(HealthDay News) — For men with low-normal serum testosterone levels, exercise training improves endothelium-dependent vascular function, but testosterone administration does not, according to a study published online Feb. 22 in Hypertension.

Lauren C. Chasland, from The University of Western Australia in Perth, and colleagues compared the impacts of testosterone and exercise training, alone and in combination, on endothelium-dependent flow-mediated dilation percentage and endothelium-independent glyceryl trinitrate percentage responses in a 12-week trial. Eighty men aged 50 to 70 years with low-normal serum testosterone levels and waist circumference ≥95 cm were randomly assigned to either testosterone (transdermal) or matching placebo and to either supervised center-based exercise or no exercise.

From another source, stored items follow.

(** Each fulfilled call keeps the text and the index of its chunk. *)
Lemma embed_chunk_Return fuel (w : World number) i chunk e :
  embed_chunk fuel w i chunk = Some (Return e) ->
  text e = Chunking.text chunk /\ index e = Chunking.index chunk.
Proof.
  unfold embed_chunk.
  destruct (Embeddings.generateEmbedding _ _ _) as [[[v|err] tr]|]; cbn; [|done|done].
  by intros [= <-].
Qed.

Lemma embed_all_returns fuel (w : World number) (chunks : list Chunking.Chunk) :
  (3 <= fuel)%nat ->
  is_Some (mapM (fun ic => embed_chunk fuel w (fst ic) (snd ic))
             (imap (fun i c => (i, c)) chunks)).
Proof.
  intros Hfuel. apply mapM_is_Some, Forall_forall. intros [i c] _. cbn.
  unfold embed_chunk.
  destruct (generateEmbedding_returns
              (embeddings_create w i) (Chunking.text c) fuel Hfuel) as [r ->].
  by eexists.
Qed.

Lemma rows_for_batch fuel (w : World number) filename chunks results embeddings :
  mapM (fun ic => embed_chunk fuel w (fst ic) (snd ic))
    (imap (fun i c => (i, c)) chunks) = Some results ->
  Promise_all results = Return embeddings ->
  rows_for filename chunks (map (to_row filename chunks) embeddings).
Proof.
  intros Hmap Hall. apply Promise_all_Return in Hall as ->.
  apply mapM_Some in Hmap. apply Forall2_fmap_r in Hmap.
  pose proof (Forall2_length _ _ _ Hmap) as Hlen. rewrite length_imap in Hlen.
  split; [by rewrite length_map|].
  intros i chunk Hi.
  assert (Hic : imap (fun i c => (i, c)) chunks !! i = Some (i, chunk))
    by (by rewrite list_lookup_imap, Hi).
  destruct (Forall2_lookup_l _ _ _ _ _ Hmap Hic) as (e & He & Hemb).
  cbn in Hemb. apply embed_chunk_Return in Hemb as [Ht Hx].
  exists (to_row filename chunks e). split.
  - by rewrite list_lookup_fmap, He.
  - cbn. auto.
Qed.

The researchers found that serum testosterone levels were increased with testosterone, with 62% of subjects in the testosterone group having levels >14 nmol/L; no impact on testosterone levels was seen for placebo treatment. Increased flow-mediated dilation percentage was seen with exercise training, while testosterone had no impact on flow-mediated dilation, nor was it additive to exercise. No significant exercise or drug main effects were seen on glyceryl trinitrate responses.

“While we conclude that exercise improves vascular function in middle-to-older aged men with low-normal testosterone levels, caution should be applied when prescribing testosterone if the primary aim is improvement in artery function and health,” the authors write.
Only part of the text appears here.